Lemma emits_ask_nothing {A} r (f : A → EMessage) (l : list A) try_send timeout :
  wp (try_for_each l (λ x, topic_emit r (f x) try_send timeout)) (λ t _,
    node_types t = [] ∧ asked t = []).
Proof.
  apply wp_and; (eapply only_obs with
    (P := λ X e, match e with NodeTypeCell | RegGetWorkers _ => False | _ => True end);
    [by intros X [] x|apply only_try_for_each; intros x; unfold topic_emit; only_solve]).
Qed.

(** C30. A broadcast without delivery time, by the type of the node.  A worker
    node refuses it: nothing is asked of the registry and nothing sent.  A host
    asks the registry once, for the workers of the topic it was called with;
    an error of the registry is passed on and nothing is sent; otherwise one
    copy per worker is pushed in the order of the answer, with the worker's
    name in [to_worker] and in the id, and pushing stops at the first copy the
    queue refuses, so that on an error exactly a prefix of the copies is out.
    Nothing goes to the log.  A panic (a cell never initialised) comes before
    anything is sent. *)
Theorem send_broadcast_fans_out r tpc m try_send timeout :
  deliver_at m = None →
  delivery_mode m = Broadcast →
  wp (topic_send r tpc m try_send timeout) (λ t o,
    scheduled t = [] ∧ appended t = [] ∧
    match o with
    | Panicked _ => attempted t = []
    | Done res => ∃ nt, node_types t = [nt] ∧
        match nt with
        | WorkerNode => res = Err broadcast_needs_host ∧ asked t = [] ∧ attempted t = []
        | Host => ∃ answer, asked t = [(tpc, answer)] ∧
            match answer with
            | Err e => res = Err e ∧ attempted t = []
            | Ok ws => pushes_in_order r (broadcast_copy m <$> ws) t res
            end
        end
    end).
Proof.
  intros Hd Hm. unfold topic_send. rewrite Hd, decide_True by done.
  unfold get_node_type, registry_global. simpl.
  intros [[]|]; simpl; [..|done].
  - intros [[]|]; simpl; [|done]. intros [ws|e]; simpl.
    + eapply wp_mono; [|apply wp_and; [apply emit_all_spec|apply emits_ask_nothing]].
      intros t o [(res & -> & (n & Hs & Ha) & Hsc & Hap & _) [Hnt Has]].
      split; [done|]. split; [done|]. exists Host.
      split; [cbn; by rewrite <- Hnt|]. exists (Ok ws).
      split; [cbn; by rewrite <- Has|]. by exists n.
    + split; [done|]. split; [done|]. exists Host. split; [done|]. by exists (Err e).
  - split; [done|]. split; [done|]. by exists WorkerNode.
Qed.

(** ** Replay and the delay scheduler *)

Lemma send_now_spec r tpc m try_send timeout :
  deliver_at m = None →
  wp (topic_send r tpc m try_send timeout) (λ t _,
    scheduled t = [] ∧ appended t = [] ∧ fetched t = []).
Proof.
  intros Hd. unfold topic_send. rewrite Hd. case_decide.
  - unfold get_node_type, registry_global. simpl.
    intros [nt|]; simpl; [|done]. case_decide; simpl; [done|].
    intros [[]|]; simpl; [|done]. intros [ws|e]; simpl; [|done].
    eapply wp_mono, emit_all_spec. intros t o (res & _ & _ & ?). by trace_solve.
  - eapply wp_mono, emit_spec. unfold one_push. naive_solver.
Qed.
(* ===== verification/Worker.v ===== *)
(** * Worker: [event_base_core/src/worker.rs], [event_base_core/src/wal/sync.rs]

    What a worker does with one message: reporting its state to the host's
    WAL, running the pipeline, settling the message according to the [Ack]
    (complete, requeue, retry now or later, dead-letter), relaying targeted
    messages, shutting down. *)
From S2P Require Import Prelude Prog Errors Message Codec Runtime Topic.

Open Scope string_scope.

(** ** The WAL client: [wal/sync.rs] *)

Definition WalClient_new (worker_id : string) : Prog WalClient :=
  tmpl <- new_message SYSTEM_TOPIC_WAL_SYNC [] Standard None ;;
  Ret {| wc_worker_id := worker_id; wc_template := tmpl |}.

Section WalClient.
Context `{Bincode WalSyncMessage}.

Definition sync_status (wc : WalClient) (message_id tpc : string) (st : WalRecordState)
    (att : Z) (error : option string) : Prog (Res unit) :=
  now1 <- call Now ;;
  now2 <- call Now ;;
  let sync_msg :=
    {| ws_message_id := message_id; ws_topic := tpc; ws_worker_id := wc_worker_id wc;
       ws_status := st; ws_attempts := att; ws_last_attempt_at := now1;
       ws_error := error; ws_timestamp := now2 |} in
  match bincode_encode sync_msg with
  | Err e => Ret (Err (ESerialize (SerializeErr e)))
  | Ok pl =>
      u <- call NewUuid ;;
      r <- topic_router_global ;;
      send_system r (set_id u (set_payload pl (wc_template wc))) None None ?;;
      Ret (Ok tt)
  end.

Definition mark_pending (wc : WalClient) (message_id tpc : string) : Prog (Res unit) :=
  sync_status wc message_id tpc Pending 0 None.
Definition mark_processing (wc : WalClient) (message_id tpc : string) : Prog (Res unit) :=
  sync_status wc message_id tpc Processing 0 None.
Definition mark_complete (wc : WalClient) (message_id tpc : string) (att : Z)
    : Prog (Res unit) :=
  sync_status wc message_id tpc Complete att None.
Definition mark_dead_letter (wc : WalClient) (message_id tpc : string) (att : Z)
    (error : string) : Prog (Res unit) :=
  sync_status wc message_id tpc Failed att (Some error).
End WalClient.

(** ** The worker *)

Definition MAX_TARGETED_HOPS : Z := 64.

(** The name of a worker, from its topic, a UUID and the node name. *)
Definition worker_name (tpc uuid : string) (node : option string) : string :=
  let base := "worker-" +:+ tpc +:+ "-" +:+ uuid in
  match node with Some n => n +:+ "@" +:+ base | None => base end.

(** [Worker::new].  The consumer and the pipeline stay with the worker's
    address, its name. *)
Definition Worker_new (tpc : string) (producer : Producer) (time_out : option Duration)
    (shutdown_check_interval : Duration) (shutdown_timeout : option Duration) : Prog Worker :=
  uuid <- call NewUuid ;;
  node <- call TryGetNodeName ;;
  let name := worker_name tpc uuid node in
  call (SetStatus name Idle) ;;;
  wc <- WalClient_new name ;;
  tmpl <- new_message SYSTEM_TOPIC_AUDIT [] Standard None ;;
  Ret {| w_topic := tpc; w_name := name; w_producer := producer; w_time_out := time_out;
         w_shutdown_check_interval := shutdown_check_interval;
         w_shutdown_timeout := shutdown_timeout; w_wal := wc; w_audit_template := tmpl |}.

Definition is_system (w : Worker) : bool := starts_with "_system." (w_topic w).

Definition time_error : CoreError :=
  EProcessTimeError "second time provided was later than self".

Section Worker.
Context `{Bincode WalSyncMessage} `{Bincode AuditRecord} `{Bincode ShutdownAck}.

Definition generate_audit_msg (w : Worker) (m : EMessage) (res : AuditResult)
    (event : AuditEventType) (error : option string) (duration : option Duration)
    : Prog AuditRecord :=
  now <- call Now ;;
  Ret {| ar_message_id := id m; ar_topic := topic m; ar_event_type := event;
         ar_worker_id := Some (w_name w); ar_timestamp := now; ar_result := res;
         ar_error := error; ar_duration := duration |}.

Definition send_audit_msg (w : Worker) (rc : AuditRecord) : Prog (Res unit) :=
  match bincode_encode rc with
  | Err e => Ret (Err (ESerialize (SerializeErr e)))
  | Ok pl =>
      u <- call NewUuid ;;
      r <- topic_router_global ;;
      send_system r (set_id u (set_payload pl (w_audit_template w))) None None ?;;
      Ret (Ok tt)
  end.

(** [if self.topic != SYSTEM_TOPIC_AUDIT && let Err(e) = send_audit_msg(generate_audit_msg(..))
    { log }]: the error of an audit is printed and dropped. *)
Definition audit (w : Worker) (m : EMessage) (res : AuditResult) (event : AuditEventType)
    (error : option string) (duration : option Duration) : Prog unit :=
  if decide (w_topic w = SYSTEM_TOPIC_AUDIT) then Ret tt
  else
    rc <- generate_audit_msg w m res event error duration ;;
    send_audit_msg w rc ;;; Ret tt.

Definition requeue_message (w : Worker) (m : EMessage) : Prog (Res unit) :=
  mark_pending (w_wal w) (id m) (topic m) ?;;
  call (ProducerSend (w_producer w) m) ?;;
  Ret (Ok tt).

Definition dead_letter_topic (w : Worker) : string := "dead_letter." +:+ w_topic w.

Definition send_to_dead_letter (w : Worker) (m : EMessage) (reason : DeadReason)
    (process_time : Duration) : Prog (Res unit) :=
  let m := set_to_worker None (set_topic (dead_letter_topic w) m) in
  mark_dead_letter (w_wal w) (id m) (topic m) (attempts m) (dead_reason_display reason) ?;;
  r <- topic_router_global ;;
  topic_send r (dead_letter_topic w) m None None ?;;
  audit w m AuditDead DeadLettered (Some (dead_reason_display reason)) (Some process_time) ;;;
  Ret (Ok tt).

(** The pipeline under the worker's deadline; it may have changed the
    message through [&mut], also when the deadline passed. *)
Definition run_pipeline (w : Worker) (m : EMessage) : Prog (Ack * EMessage) :=
  match w_time_out w with
  | Some d =>
      res <- call (PipelineRunTimeout (w_name w) d m) ;;
      Ret (match res.1 with Some a => a | None => Dead TimeoutReason end, res.2)
  | None => call (PipelineRun (w_name w) m)
  end.

(** The [match status] at the end of [process_msg]. *)
Definition settle_msg (w : Worker) (st : Ack) (m : EMessage) (process_time : Duration)
    : Prog (Res unit) :=
  match st with
  | AckOk =>
      match delivery_mode m with
      | Repeated times =>
          let m := set_consumed_count (u32_incr (consumed_count m)) m in
          if decide (times = consumed_count m) then
            mark_complete (w_wal w) (id m) (topic m) (attempts m) ?;;
            Ret (Ok tt)
          else
            mark_pending (w_wal w) (id m) (topic m) ?;;
            requeue_message w m ?;;
            Ret (Ok tt)
      | _ =>
          audit w m AuditSuccess ProcessingCompleted None (Some process_time) ;;;
          mark_complete (w_wal w) (id m) (topic m) (attempts m) ?;;
          Ret (Ok tt)
      end
  | NoAck retry_after max_retries =>
      let m := set_attempts (u32_incr (attempts m)) m in
      mark_pending (w_wal w) (id m) (topic m) ?;;
      if decide (attempts m >= max_retries) then
        send_to_dead_letter w m MaxRetriesExceeded process_time ?;;
        Ret (Ok tt)
      else
        match retry_after with
        | Some delay =>
            now <- call Now ;;
            let m := set_deliver_at (checked_add now delay) m in
            r <- topic_router_global ;;
            topic_send r (topic m) m None None ?;;
            Ret (Ok tt)
        | None =>
            call (ProducerSend (w_producer w) m) ?;;
            Ret (Ok tt)
        end
  | Dead reason =>
      mark_dead_letter (w_wal w) (id m) (topic m) (attempts m) (dead_reason_display reason) ?;;
      send_to_dead_letter w m reason process_time ?;;
      Ret (Ok tt)
  end.

(** [Worker::process_msg]. *)
Definition process_msg (w : Worker) (m : EMessage) : Prog (Res unit) :=
  (if is_system w then Ret tt
   else audit w m AuditStart ProcessingStarted None None) ;;;
  start_time <- call Now ;;
  (if is_system w then Ret (Ok tt) else mark_processing (w_wal w) (id m) (topic m)) ?;;
  sm <- run_pipeline w m ;;
  let '(st, m) := sm in
  if is_system w then Ret (Ok tt)
  else
    finish_time <- call Now ;;
    match duration_since finish_time start_time with
    | Err _ => Ret (Err time_error)
    | Ok process_time => settle_msg w st m process_time
    end.

(** [Worker::shutdown]: the waiting loop, for [fuel] rounds ([None] when
    they are used up), then the acknowledgement. *)
Fixpoint wait_idle (fuel : nat) (w : Worker) (check_interval : Duration)
    (timeout : option Duration) (start : SystemTime) : Prog (option unit) :=
  match fuel with
  | O => Ret None
  | S fuel =>
      st <- call (GetStatus (w_name w)) ;;
      if decide (st = Working) then
        over <- match timeout with
                | Some d =>
                    now <- call Now ;;
                    Ret (bool_decide (unwrap_or (duration_since now start) 0 > d))
                | None => Ret false
                end ;;
        if over : bool then Ret (Some tt)
        else call (Sleep check_interval) ;;; wait_idle fuel w check_interval timeout start
      else Ret (Some tt)
  end.

Definition shutdown (fuel : nat) (w : Worker) (check_interval : Duration)
    (timeout : option Duration) : Prog (option (Res unit)) :=
  call (ShutdownNotify (w_name w)) ;;;
  start <- call Now ;;
  done <- wait_idle fuel w check_interval timeout start ;;
  match done with
  | None => Ret None
  | Some _ =>
      now <- call Now ;;
      let ack := {| sa_worker_name := w_name w; sa_status := ShCompleted;
                    sa_timestamp := now; sa_error := None |} in
      match bincode_encode ack with
      | Err e => Ret (Some (Err (ESerialize (SerializeErr e))))
      | Ok pl =>
          m <- new_message SYSTEM_TOPIC_SHUTDOWN_ACK pl Standard None ;;
          r <- topic_router_global ;;
          res <- topic_send r SYSTEM_TOPIC_SHUTDOWN_ACK m None None ;;
          Ret (Some res)
      end
  end.

Definition is_misrouted (w : Worker) (m : EMessage) : bool :=
  match to_worker m with
  | Some target => negb (bool_decide (target = w_name w))
  | None => false
  end.

Definition route_targeted (w : Worker) (m : EMessage) : Prog unit :=
  if decide (attempts m >= MAX_TARGETED_HOPS) then Ret tt
  else call (ProducerSend (w_producer w) (set_attempts (u32_incr (attempts m)) m)) ;;; Ret tt.

(** [Worker::set_status] and [set_local_status]. *)
Definition set_status (w : Worker) (s : WorkerStatus) : Prog unit :=
  match s with
  | Idle => call (RouterSetIdle (w_topic w) (w_name w)) ;;; Ret tt
  | Working => call (RouterSetWorking (w_topic w) (w_name w)) ;;; Ret tt
  end ;;;
  call (SetStatus (w_name w) s).

Definition set_local_status (w : Worker) (s : WorkerStatus) : Prog unit :=
  call (SetStatus (w_name w) s).

(** One message branch of the [select!] of [Worker::start], with the local
    inbox ([inbox = true]) or with the topic's consumer. *)
Definition on_message (inbox : bool) (w : Worker) (msg : option EMessage) : Prog unit :=
  let set := if inbox then set_local_status w else set_status w in
  set Working ;;;
  match msg with
  | Some m => if is_misrouted w m then route_targeted w m
              else process_msg w m ;;; Ret tt
  | None => Ret tt
  end ;;;
  set Idle.

(** The [shutdown_notify] branch, which leaves the loop. *)
Definition on_shutdown (fuel : nat) (w : Worker) : Prog (option unit) :=
  o <- shutdown fuel w (w_shutdown_check_interval w) (w_shutdown_timeout w) ;;
  match o with
  | None => Ret None
  | Some _ => call (StoreShutdownComplete (w_name w)) ;;; Ret (Some tt)
  end.

(** [Worker::process_one]. *)
Definition process_one (w : Worker) (m : EMessage) : Prog unit :=
  call (SetStatus (w_name w) Working) ;;;
  process_msg w m ;;; Ret tt.
End Worker.

Close Scope string_scope.
Lemma forward_performs w m :
  control_topic (topic m) = false →
  wp (call (ProducerSend (w_producer w) m)) (λ t o,
    performs [AForward (w_producer w) m] (actions t) o).
Proof.
  intros Ht. cbn [call wp]. intros res. apply performs_push. rewrite actions_cons.
  destruct res; [|done]. unfold ev_action. cbn [ev_sent is_ok mbind list_bind].
  by rewrite push_forward.
Qed.

Lemma dead_letter_not_control w : control_topic (dead_letter_topic w) = false.
Proof. done. Qed.

Lemma audit_quiet w m res event err d : worker_wf w →
  quiet (audit w m res event err d ;;; Ret (Ok tt)).
Proof.
  intros Hw. eapply wp_seq; [by apply audit_performs, Hw|..]; simpl; [|done].
  intros t [] Ht. by rewrite app_nil_r.
Qed.

Lemma bury_performs w m reason pt :
  worker_wf w → delivery_mode m ≠ Broadcast →
  wp (send_to_dead_letter w m reason pt) (λ t o,
    ∃ r, performs (bury w r m reason) (actions t) o).
Proof.
  intros Hw Hm. unfold send_to_dead_letter, bury.
  apply (performs_bind _ _ [_] (λ r, [_])); [by apply mark_performs|].
  apply router_send_performs; [done..|by apply audit_quiet].
Qed.

Lemma settle_performs w st m pt :
  worker_wf w → delivery_mode m ≠ Broadcast → control_topic (topic m) = false →
  wp (settle_msg w st m pt) (λ t o,
    ∃ rn : TopicRouter * SystemTime, performs (settle w rn.1 rn.2 st m) (actions t) o).
Proof.
  intros Hw Hm Ht. unfold settle_msg, settle. destruct st as [|ra mx|reason].
  - destruct (delivery_mode m) as [|n|] eqn:Hmode; [| |done].
    + apply performs_silent; [by apply audit_performs, Hw|]. intros _.
      apply performs_tail, performs_fixed, mark_performs; done.
    + case_decide.
      * apply performs_tail, performs_fixed, mark_performs; done.
      * apply (performs_bind _ _ [_] (λ _, [_; _])); [by apply mark_performs|].
        apply performs_tail; [done|].
        apply (performs_bind _ _ [_] (λ _, [_])); [by apply mark_performs|].
        apply performs_tail, performs_fixed, forward_performs; done.
  - apply (performs_bind _ _ [_] (λ rn, _)); [by apply mark_performs|].
    case_decide; [|destruct ra as [d|]].
    + apply performs_tail; [done|]. eapply wp_mono; [|by apply bury_performs].
      intros t o [r Ho]. by exists (r, 0).
    + cbn [call bind wp]. intros now. eapply wp_mono; [|by apply router_send_performs].
      intros t o [r Ho]. by exists (r, now).
    + apply performs_tail, performs_fixed, forward_performs; done.
  - apply (performs_bind _ _ [_] (λ rn, _)); [by apply mark_performs|].
    apply performs_tail; [done|]. eapply wp_mono; [|by apply bury_performs].
    intros t o [r Ho]. by exists (r, 0).
Qed.
Definition nack (claim_id : string) (s : QState Ch) : poll (Res unit) * QState Ch :=
  match q_pending s !! claim_id with
  | Some m =>
      match ch_send m (q_chan s) with
      | Sent c => (Ready (Ok tt), {| q_chan := c; q_pending := delete claim_id (q_pending s) |})
      | Full => (Waiting, s)
      | Disconnected why => (Ready (Err (EQueue (QSend why))), s)
      end
  | None => (Ready (Err (EQueue (QInvalidClaimId claim_id))), s)
  end.

Definition crossfire_queue : MessageQueue Ch :=
  {| Queues.send := send; Queues.try_send := try_send; Queues.send_timeout := send_timeout;
     Queues.receive := receive; Queues.claim := claim; Queues.claim_batch := claim_batch;
     Queues.ack := ack; Queues.nack := nack |}.

(** *** [MemoryQueueFactory] and [RoutingProducer] of [crossfire.rs]

    The factory keeps a default channel and one channel per topic; the
    global producer routes by the topic of the message. *)
Record Factory : Type := {
  f_default : Ch;
  f_capacity : nat;
  f_topics : gmap string Ch
}.

Definition factory_new (capacity : nat) : Factory :=
  {| f_default := ch_bounded capacity; f_capacity := capacity; f_topics := ∅ |}.

(** [create_queue]: a channel of its own for the topic, entered into the
    routing table. *)
Definition create_queue (tpc : string) (f : Factory) : Factory :=
  {| f_default := f_default f; f_capacity := f_capacity f;
     f_topics := <[tpc := ch_bounded (f_capacity f)]> (f_topics f) |}.

Definition set_topic_chan (tpc : string) (c : Ch) (f : Factory) : Factory :=
  {| f_default := f_default f; f_capacity := f_capacity f;
     f_topics := <[tpc := c]> (f_topics f) |}.

Open Scope string_scope.
Definition not_registered (tpc : string) : CoreError :=
  EQueue (QSend ("topic '" +:+ tpc +:+ "' is not registered")).
Definition is_system_topic (tpc : string) : bool := starts_with "_system." tpc.
Close Scope string_scope.

(** [RoutingProducer::send], [try_send], [send_timeout]. *)
Definition routing_send (m : EMessage) (f : Factory) : poll (Res unit) * Factory :=
  match f_topics f !! topic m with
  | None =>
      if is_system_topic (topic m) then (Ready (Ok tt), f)
      else (Ready (Err (not_registered (topic m))), f)
  | Some c =>
      match ch_send m c with
      | Sent c' => (Ready (Ok tt), set_topic_chan (topic m) c' f)
      | Full => (Waiting, f)
      | Disconnected why => (Ready (Err (EQueue (QSend why))), f)
      end
  end.

Definition routing_try_send (m : EMessage) (f : Factory) : poll (Res unit) * Factory :=
  match f_topics f !! topic m with
  | Some c =>
      if ch_is_full c then (Ready (Err (EQueue QFull)), f)
      else
        match ch_send m c with
        | Sent c' => (Ready (Ok tt), set_topic_chan (topic m) c' f)
        | Full => (Waiting, f)
        | Disconnected why => (Ready (Err (EQueue (QSend why))), f)
        end
  | None =>
      if is_system_topic (topic m) then (Ready (Ok tt), f)
      else (Ready (Err (not_registered (topic m))), f)
  end.

Definition routing_send_timeout (m : EMessage) (elapsed : bool) (f : Factory)
    : poll (Res unit) * Factory :=
  let '(p, f') := routing_send m f in (timeout_poll elapsed p, f').
End crossfire.
Arguments Factory Ch : clear implicits.
End Crossfire.

(** ** The factories of [flume.rs] and [mpmc.rs]

    One channel, of which every producer and consumer the factory makes has
    the ends; a consumer has its own pending claims. *)
Module Shared.
Section shared_factory.
Context {Ch : Type} `{Channel Ch}.

(** The channel, and the claims of the consumers made so far. *)
Record Factory : Type := { sf_chan : Ch; sf_claims : list (gmap string EMessage) }.

Definition flume_factory_new (capacity : nat) : Factory :=
  {| sf_chan := if decide (0 < capacity)%nat then ch_bounded capacity else ch_unbounded;
     sf_claims := [] |}.
Definition mpmc_factory_new (capacity : nat) : Factory :=
  {| sf_chan := ch_bounded capacity; sf_claims := [] |}.

(** [create_queue(_topic)] and [create_consumer]: the number of the consumer. *)
Definition create_consumer (f : Factory) : nat * Factory :=
  (length (sf_claims f), {| sf_chan := sf_chan f; sf_claims := sf_claims f ++ [∅] |}).
Definition create_queue (tpc : string) (f : Factory) : nat * Factory := create_consumer f.

(** The state a consumer works on, and an operation of it. *)
Definition consumer_state (i : nat) (f : Factory) : QState Ch :=
  {| q_chan := sf_chan f; q_pending := default ∅ (sf_claims f !! i) |}.
Definition with_consumer {A} (i : nat) (op : QState Ch → A * QState Ch) (f : Factory)
    : A * Factory :=
  let '(a, s) := op (consumer_state i f) in
  (a, {| sf_chan := q_chan s; sf_claims := <[i := q_pending s]> (sf_claims f) |}).
End shared_factory.
Arguments Factory Ch : clear implicits.
End Shared.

-----

Prompt -> Out of the data above, set down the lines from the one with "(** [Worker::process_msg]. *)" to the one with "they are used", both included, exactly as written and with no additions.

Output of the exercise ->
(** [Worker::process_msg]. *)
Definition process_msg (w : Worker) (m : EMessage) : Prog (Res unit) :=
  (if is_system w then Ret tt
   else audit w m AuditStart ProcessingStarted None None) ;;;
  start_time <- call Now ;;
  (if is_system w then Ret (Ok tt) else mark_processing (w_wal w) (id m) (topic m)) ?;;
  sm <- run_pipeline w m ;;
  let '(st, m) := sm in
  if is_system w then Ret (Ok tt)
  else
    finish_time <- call Now ;;
    match duration_since finish_time start_time with
    | Err _ => Ret (Err time_error)
    | Ok process_time => settle_msg w st m process_time
    end.

(** [Worker::shutdown]: the waiting loop, for [fuel] rounds ([None] when
    they are used up), then the acknowledgement. *)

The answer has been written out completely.